## Introduction

This notebook provides reference implementations for [JumpReLU SAEs](https://arxiv.org/abs/2407.14435) in JAX and PyTorch, expanding on the pseudo-code provided in the paper. Specifically, we include:

* Implementations of the `jumprelu` and `step` functions with custom backward passes;
* Implementations of the SAE forward pass and L0-based loss function;
* Training loop implementations that optionally normalise the norms of the decoder matrix.

We don't implement some features used in the training setup described in the paper (e.g. learning rate and sparsity coefficient $\lambda$ warm-up) which are reasonably easy to add on if desired.

The notebook also provides comprehensive tests to check that the Jax and PyTorch implementations are consistent. This includes an end-to-end training test where we train SAEs (on synthetic data, using identical initialisations) using both the Jax and PyTorch implementations and check we get the similar parameters after three steps.
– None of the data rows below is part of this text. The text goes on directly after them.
(* ===== verification/_CoqProject ===== *)
-Q . S2P
Prelude.v
Bytes.v
BootMemory.v
BootMemoryTheory.v
Heap.v
Vma.v
VmaLists.v
VmaTheory.v
VmaPrepare.v
VmaOps.v
VmaClaims.v
VmaSession.v
Time.v
TimeTheory.v
SchedPolicy.v
SchedPolicyTheory.v
Runqueue.v
RunqueueTheory.v
HeapOrder.v
Credentials.v
GroupsTheory.v
ExecCredentials.v
ExecCredentialsTheory.v
AccountsTheory.v
CredentialsTheory.v
Rlimit.v
RlimitTheory.v
Elf64.v
Elf64Theory.v
SplitQueue.v
SplitQueueTheory.v
StringOps.v
StringCopyTheory.v
StringTextTheory.v
Qsort.v
QsortTheory.v
Pid.v
PidRegistryTheory.v
PidOpsTheory.v
PidHistoryTheory.v
RecordLock.v
LockTreeTheory.v
LockOpsTheory.v
LockRequestTheory.v
LockClaims.v
PhysicalPage.v
PageBoot.v
PageFinal.v
PageSpec.v
PageStateTheory.v
PageFreeTheory.v
PageAllocTheory.v
PageReleaseTheory.v
PageRefine.v
PageBuildTheory.v
PageLayTheory.v
PageBootTheory.v
PageAuditTheory.v
PageFinalTheory.v
PageClaims.v
PageReclaim.v
PageReclaimTheory.v
DirectMap.v
SlabHeap.v
SlabBitsTheory.v
SlabListTheory.v
SlabSlotTheory.v
SlabWorldTheory.v
SlabHeapTheory.v
SlabReleaseTheory.v
SlabClaims.v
You may find these tests useful for testing other implementations of JumpReLU SAEs against these reference implementations to confirm consistency.

You should be able to run this notebook on a CPU runtime.

## Setup

This section imports modules needed by the rest of the notebook, sets some constants (mainly hyperparameters) and generates some synthetic data and initialises some SAE parameters that we use later for testing.

In [1]:
# @title Imports
import dataclasses
import functools
import itertools

import chex
import numpy as np
import jax
import jax.numpy as jnp
import plotly.express as px
import torch
from torch import nn

jax.config.update("jax_enable_x64", True)

In [2]:
# @title Hyperparameters and constants

NUM_STEPS = 3
BATCH_SIZE = 1024
ACTIVATIONS_SIZE = 16
SAE_WIDTH = 128
THRESHOLD_INIT = 0.001
# We use a higher bandwidth than in the paper to ensure a non-zero gradient
# to the threshold at every step (since we'll only be taking three steps)
BANDWIDTH = 0.1
FIX_DECODER_NORMS = True
LEARNING_RATE = 0.001  # Note this is not the learning rate in the paper
ADAM_B1 = 0.0
DATA_SEED = 9328302
PARAMS_SEED = 24396

In [3]:
# @title Create some synthetic data for testing

rng = np.random.default_rng(DATA_SEED)
dataset = rng.normal(
    size=(NUM_STEPS, BATCH_SIZE, ACTIVATIONS_SIZE)
) / np.sqrt(ACTIVATIONS_SIZE)

In [4]:
# @title Choose random SAE weights for testing

# We choose an initialization that is useful for testing. Specifically
# this means we initialize the biases and threshold to non-zero values
# and that we don't set the encoder weights to the transpose of the decoder
# (since they won't in general during training).
rng = np.random.default_rng(PARAMS_SEED)
W_dec = (rng.uniform(size=(SAE_WIDTH, ACTIVATIONS_SIZE)) - 0.5)
W_dec /= np.linalg.norm(W_dec, axis=-1, keepdims=True)
W_enc = (rng.uniform(size=(ACTIVATIONS_SIZE, SAE_WIDTH)) - 0.5)
b_enc = (rng.uniform(size=(SAE_WIDTH,)) - 0.5) * 0.1
b_dec = (rng.uniform(size=(ACTIVATIONS_SIZE,)) - 0.5) * 0.1
threshold = 0.15 * (rng.uniform(size=(SAE_WIDTH,))) * 0.1

## PyTorch implementation

In this section we translate the JAX implementation defined in the previous section into PyTorch. We'll then check carefully that the PyTorch implementation is consistent with the JAX one, the key test being that training over multiple steps with either implementation (using synthetic data and identical initialisation) yields the same parameters (up to numerical tolerance).

In [5]:
from typing import Any, Tuple


def rectangle_pt(x: torch.Tensor) -> torch.Tensor:
    return ((x > -0.5) & (x < 0.5)).to(x)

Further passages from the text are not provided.